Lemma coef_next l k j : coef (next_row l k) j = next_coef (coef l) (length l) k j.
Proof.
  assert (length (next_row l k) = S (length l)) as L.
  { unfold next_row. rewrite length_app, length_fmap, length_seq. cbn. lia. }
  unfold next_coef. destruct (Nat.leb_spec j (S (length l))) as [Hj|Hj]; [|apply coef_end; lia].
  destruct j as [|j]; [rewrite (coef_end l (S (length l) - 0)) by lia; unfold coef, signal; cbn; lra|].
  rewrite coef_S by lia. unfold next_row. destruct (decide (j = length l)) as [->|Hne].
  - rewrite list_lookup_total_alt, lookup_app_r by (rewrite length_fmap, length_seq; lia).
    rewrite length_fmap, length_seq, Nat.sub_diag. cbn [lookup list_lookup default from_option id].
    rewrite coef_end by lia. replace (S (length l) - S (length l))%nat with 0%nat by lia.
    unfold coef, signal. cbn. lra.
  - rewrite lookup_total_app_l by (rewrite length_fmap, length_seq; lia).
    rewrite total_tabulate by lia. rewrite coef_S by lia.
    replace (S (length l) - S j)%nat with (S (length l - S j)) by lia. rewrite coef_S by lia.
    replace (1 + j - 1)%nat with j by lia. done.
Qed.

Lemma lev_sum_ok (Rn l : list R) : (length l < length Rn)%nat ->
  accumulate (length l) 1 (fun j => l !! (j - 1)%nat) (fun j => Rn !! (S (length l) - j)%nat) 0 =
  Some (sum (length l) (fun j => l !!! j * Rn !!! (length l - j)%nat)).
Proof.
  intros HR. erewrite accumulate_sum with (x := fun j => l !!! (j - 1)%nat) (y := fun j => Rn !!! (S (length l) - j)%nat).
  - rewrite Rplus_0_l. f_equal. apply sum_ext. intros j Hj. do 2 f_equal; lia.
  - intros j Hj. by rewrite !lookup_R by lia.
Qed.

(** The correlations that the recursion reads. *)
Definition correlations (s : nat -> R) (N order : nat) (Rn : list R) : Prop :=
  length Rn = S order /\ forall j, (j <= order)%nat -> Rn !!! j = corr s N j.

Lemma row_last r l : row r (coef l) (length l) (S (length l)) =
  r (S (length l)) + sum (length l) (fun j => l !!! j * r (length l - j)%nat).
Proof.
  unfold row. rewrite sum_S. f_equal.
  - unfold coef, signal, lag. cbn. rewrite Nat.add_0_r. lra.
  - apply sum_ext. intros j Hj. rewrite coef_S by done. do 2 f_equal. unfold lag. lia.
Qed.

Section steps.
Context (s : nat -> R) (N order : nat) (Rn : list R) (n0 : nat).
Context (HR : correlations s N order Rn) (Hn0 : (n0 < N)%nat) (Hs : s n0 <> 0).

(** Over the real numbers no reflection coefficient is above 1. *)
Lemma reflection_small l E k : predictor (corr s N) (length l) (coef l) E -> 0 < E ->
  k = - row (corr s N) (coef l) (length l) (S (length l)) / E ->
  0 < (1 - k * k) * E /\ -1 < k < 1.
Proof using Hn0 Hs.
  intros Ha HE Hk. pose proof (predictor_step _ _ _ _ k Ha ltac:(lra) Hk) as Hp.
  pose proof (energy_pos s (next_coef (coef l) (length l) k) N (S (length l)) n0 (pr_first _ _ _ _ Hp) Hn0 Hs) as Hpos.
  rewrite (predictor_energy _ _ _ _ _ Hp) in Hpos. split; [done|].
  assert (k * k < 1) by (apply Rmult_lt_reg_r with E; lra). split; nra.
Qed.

- - - -

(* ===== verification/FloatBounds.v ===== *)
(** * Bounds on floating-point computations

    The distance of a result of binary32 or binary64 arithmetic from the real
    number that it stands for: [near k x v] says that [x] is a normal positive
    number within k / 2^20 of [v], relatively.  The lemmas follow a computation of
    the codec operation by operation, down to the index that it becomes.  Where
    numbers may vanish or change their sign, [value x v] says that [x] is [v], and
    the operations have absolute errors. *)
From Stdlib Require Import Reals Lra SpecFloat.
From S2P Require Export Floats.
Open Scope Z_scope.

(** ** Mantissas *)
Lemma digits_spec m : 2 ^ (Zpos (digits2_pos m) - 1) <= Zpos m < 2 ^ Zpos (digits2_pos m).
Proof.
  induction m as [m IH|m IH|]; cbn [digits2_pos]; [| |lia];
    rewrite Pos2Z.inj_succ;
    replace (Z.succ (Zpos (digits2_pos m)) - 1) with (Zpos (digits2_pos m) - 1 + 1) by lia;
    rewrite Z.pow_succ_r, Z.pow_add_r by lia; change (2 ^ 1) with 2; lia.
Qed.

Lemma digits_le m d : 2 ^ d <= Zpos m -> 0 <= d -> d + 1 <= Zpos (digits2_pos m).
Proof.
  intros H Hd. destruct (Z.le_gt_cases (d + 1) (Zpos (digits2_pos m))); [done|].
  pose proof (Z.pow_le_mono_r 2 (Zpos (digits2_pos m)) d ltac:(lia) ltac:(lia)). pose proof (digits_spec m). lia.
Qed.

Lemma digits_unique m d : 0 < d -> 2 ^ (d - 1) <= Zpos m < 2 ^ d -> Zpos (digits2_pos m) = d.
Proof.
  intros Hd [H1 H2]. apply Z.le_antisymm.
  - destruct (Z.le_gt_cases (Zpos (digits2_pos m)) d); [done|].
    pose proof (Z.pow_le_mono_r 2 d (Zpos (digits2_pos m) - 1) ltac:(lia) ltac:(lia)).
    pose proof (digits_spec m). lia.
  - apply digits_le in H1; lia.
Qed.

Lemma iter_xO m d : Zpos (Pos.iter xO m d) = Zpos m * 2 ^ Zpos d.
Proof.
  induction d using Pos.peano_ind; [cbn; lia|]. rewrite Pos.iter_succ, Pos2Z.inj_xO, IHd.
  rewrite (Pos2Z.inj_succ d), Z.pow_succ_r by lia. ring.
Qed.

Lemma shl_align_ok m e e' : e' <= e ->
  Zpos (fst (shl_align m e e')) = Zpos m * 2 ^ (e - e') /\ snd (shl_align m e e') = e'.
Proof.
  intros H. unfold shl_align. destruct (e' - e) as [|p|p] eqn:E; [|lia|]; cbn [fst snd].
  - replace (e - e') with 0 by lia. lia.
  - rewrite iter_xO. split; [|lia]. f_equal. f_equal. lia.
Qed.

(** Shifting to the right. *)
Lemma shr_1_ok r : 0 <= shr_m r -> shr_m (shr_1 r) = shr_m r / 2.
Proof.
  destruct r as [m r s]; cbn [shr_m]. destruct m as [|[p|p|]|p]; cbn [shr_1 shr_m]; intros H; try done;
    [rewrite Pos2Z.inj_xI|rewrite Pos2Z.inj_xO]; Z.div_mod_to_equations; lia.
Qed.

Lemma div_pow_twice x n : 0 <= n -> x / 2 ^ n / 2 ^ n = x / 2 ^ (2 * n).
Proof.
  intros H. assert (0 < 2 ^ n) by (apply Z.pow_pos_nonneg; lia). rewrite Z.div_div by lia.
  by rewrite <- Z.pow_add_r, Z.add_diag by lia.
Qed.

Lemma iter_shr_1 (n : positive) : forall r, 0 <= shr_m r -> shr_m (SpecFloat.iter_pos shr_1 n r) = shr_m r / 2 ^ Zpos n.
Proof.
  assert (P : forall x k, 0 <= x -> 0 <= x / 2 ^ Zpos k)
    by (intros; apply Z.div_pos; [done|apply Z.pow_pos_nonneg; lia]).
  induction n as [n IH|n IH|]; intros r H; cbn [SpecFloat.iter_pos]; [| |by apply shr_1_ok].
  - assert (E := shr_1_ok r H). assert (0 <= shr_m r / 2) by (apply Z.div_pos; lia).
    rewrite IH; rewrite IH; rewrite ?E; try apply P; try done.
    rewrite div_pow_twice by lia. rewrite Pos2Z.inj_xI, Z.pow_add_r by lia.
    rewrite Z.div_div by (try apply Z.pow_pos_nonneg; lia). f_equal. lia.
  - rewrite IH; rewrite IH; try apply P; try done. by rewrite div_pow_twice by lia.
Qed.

- - - -

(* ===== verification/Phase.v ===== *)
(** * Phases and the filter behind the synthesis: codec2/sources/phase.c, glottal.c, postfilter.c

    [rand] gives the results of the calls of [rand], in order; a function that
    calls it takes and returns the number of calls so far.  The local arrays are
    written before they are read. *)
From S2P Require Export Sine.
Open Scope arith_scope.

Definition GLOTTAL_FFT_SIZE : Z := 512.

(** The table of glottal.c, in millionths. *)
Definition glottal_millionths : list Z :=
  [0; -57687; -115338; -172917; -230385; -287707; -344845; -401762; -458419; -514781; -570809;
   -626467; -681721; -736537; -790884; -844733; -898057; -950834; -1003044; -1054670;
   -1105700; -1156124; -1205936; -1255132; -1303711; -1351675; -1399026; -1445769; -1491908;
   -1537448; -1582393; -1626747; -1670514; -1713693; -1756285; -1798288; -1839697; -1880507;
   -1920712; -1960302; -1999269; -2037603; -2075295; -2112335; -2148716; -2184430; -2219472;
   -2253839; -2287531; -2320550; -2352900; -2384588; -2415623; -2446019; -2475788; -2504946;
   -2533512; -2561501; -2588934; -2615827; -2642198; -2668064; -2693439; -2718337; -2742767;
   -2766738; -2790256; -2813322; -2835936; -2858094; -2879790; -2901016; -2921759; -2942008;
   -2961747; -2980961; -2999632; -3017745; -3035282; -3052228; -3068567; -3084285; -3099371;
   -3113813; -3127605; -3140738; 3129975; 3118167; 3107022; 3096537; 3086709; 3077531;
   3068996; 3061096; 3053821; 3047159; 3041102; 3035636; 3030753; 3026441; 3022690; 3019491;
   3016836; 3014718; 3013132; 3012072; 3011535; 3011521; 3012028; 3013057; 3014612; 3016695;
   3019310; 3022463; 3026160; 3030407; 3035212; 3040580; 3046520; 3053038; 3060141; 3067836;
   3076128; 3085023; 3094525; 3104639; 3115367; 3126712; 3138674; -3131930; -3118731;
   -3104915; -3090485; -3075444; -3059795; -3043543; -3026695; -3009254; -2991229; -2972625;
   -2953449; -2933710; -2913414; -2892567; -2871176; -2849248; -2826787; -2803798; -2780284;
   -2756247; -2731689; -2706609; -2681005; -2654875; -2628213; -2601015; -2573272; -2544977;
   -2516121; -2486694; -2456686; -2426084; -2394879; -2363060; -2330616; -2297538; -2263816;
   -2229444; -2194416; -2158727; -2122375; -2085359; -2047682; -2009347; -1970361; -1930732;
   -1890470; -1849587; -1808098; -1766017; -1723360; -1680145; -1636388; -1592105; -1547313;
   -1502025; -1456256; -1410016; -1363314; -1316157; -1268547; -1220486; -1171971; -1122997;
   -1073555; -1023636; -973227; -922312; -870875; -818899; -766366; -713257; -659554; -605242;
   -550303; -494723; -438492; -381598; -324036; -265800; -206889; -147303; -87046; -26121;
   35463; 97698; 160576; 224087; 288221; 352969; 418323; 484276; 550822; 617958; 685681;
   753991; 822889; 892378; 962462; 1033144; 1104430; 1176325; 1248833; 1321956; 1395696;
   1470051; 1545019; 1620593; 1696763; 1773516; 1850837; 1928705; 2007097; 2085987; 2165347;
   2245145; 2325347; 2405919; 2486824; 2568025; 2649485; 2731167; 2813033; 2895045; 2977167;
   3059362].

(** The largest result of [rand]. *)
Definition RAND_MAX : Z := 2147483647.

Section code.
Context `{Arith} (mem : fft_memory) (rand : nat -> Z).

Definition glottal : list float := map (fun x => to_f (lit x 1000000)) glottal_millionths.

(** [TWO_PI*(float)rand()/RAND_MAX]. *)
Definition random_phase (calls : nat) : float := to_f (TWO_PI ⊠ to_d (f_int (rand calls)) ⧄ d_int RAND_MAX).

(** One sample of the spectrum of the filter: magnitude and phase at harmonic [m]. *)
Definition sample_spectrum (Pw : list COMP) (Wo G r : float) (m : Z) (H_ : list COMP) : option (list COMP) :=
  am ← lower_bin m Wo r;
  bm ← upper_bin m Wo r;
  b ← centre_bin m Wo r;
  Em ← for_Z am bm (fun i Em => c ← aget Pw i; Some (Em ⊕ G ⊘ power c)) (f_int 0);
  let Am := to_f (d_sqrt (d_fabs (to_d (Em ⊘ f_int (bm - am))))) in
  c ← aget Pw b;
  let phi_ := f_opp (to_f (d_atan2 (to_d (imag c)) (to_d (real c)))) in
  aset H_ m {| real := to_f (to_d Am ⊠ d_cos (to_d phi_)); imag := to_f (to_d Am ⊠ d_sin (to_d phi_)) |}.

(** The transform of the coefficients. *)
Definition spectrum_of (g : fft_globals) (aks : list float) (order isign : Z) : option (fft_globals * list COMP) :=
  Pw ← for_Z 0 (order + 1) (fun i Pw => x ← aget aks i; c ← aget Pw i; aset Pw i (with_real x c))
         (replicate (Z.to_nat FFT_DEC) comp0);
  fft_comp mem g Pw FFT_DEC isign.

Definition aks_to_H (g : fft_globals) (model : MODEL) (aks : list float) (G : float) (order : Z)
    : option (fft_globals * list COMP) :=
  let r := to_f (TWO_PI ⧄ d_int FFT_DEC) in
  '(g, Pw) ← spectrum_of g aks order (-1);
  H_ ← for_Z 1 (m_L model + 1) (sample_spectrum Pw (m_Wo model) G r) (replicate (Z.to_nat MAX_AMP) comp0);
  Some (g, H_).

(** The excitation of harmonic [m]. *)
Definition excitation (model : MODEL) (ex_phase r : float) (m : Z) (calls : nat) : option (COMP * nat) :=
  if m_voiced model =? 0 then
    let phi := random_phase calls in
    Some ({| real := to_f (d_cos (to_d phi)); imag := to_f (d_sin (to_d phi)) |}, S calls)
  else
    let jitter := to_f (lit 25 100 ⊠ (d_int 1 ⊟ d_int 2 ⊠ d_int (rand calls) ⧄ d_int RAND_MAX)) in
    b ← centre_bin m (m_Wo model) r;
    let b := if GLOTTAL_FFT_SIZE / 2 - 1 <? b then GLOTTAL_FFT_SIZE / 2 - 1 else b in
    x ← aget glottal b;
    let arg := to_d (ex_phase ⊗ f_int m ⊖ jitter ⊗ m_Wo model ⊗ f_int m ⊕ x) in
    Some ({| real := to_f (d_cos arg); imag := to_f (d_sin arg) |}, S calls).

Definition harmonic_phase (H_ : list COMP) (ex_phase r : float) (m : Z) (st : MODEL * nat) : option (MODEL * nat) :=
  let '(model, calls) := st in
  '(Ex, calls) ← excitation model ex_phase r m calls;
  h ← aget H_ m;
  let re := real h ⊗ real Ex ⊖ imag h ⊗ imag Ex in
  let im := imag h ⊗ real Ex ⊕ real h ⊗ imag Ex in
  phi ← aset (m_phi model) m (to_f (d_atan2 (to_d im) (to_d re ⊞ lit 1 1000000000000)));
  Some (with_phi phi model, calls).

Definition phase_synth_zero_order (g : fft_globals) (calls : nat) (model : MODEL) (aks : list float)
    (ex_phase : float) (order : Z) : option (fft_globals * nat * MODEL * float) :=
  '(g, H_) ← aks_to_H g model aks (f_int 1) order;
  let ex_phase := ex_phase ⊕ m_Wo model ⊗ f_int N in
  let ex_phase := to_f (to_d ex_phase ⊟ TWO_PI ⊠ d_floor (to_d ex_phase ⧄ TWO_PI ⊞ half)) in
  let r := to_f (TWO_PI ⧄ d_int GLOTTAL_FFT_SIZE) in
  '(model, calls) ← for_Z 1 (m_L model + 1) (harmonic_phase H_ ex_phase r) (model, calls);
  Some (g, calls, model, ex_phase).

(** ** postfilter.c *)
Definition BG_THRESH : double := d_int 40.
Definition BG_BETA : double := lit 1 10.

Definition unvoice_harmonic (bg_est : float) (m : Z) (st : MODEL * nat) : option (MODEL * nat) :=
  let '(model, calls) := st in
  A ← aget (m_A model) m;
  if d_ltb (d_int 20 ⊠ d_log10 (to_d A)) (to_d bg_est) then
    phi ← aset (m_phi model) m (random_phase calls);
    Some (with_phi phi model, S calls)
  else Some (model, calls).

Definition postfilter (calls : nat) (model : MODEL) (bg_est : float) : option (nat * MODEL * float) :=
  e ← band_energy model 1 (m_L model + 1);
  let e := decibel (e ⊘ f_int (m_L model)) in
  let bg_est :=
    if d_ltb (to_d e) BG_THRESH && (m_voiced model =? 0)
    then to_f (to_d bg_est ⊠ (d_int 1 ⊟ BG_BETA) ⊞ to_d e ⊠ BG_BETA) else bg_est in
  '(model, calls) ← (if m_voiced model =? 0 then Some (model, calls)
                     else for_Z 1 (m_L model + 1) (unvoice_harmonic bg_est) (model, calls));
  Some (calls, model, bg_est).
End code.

- - - -

_WHAT NEEDS TO BE DONE:_
Referring to the material above, set down exactly the lines between the line with "Lemma coef_next l" and the line with "unfold next_coef. destruct", inclusive, and no other lines.

_OUTPUT FOR THIS TASK:_
Lemma coef_next l k j : coef (next_row l k) j = next_coef (coef l) (length l) k j.
Proof.
  assert (length (next_row l k) = S (length l)) as L.
  { unfold next_row. rewrite length_app, length_fmap, length_seq. cbn. lia. }
  unfold next_coef. destruct (Nat.leb_spec j (S (length l))) as [Hj|Hj]; [|apply coef_end; lia].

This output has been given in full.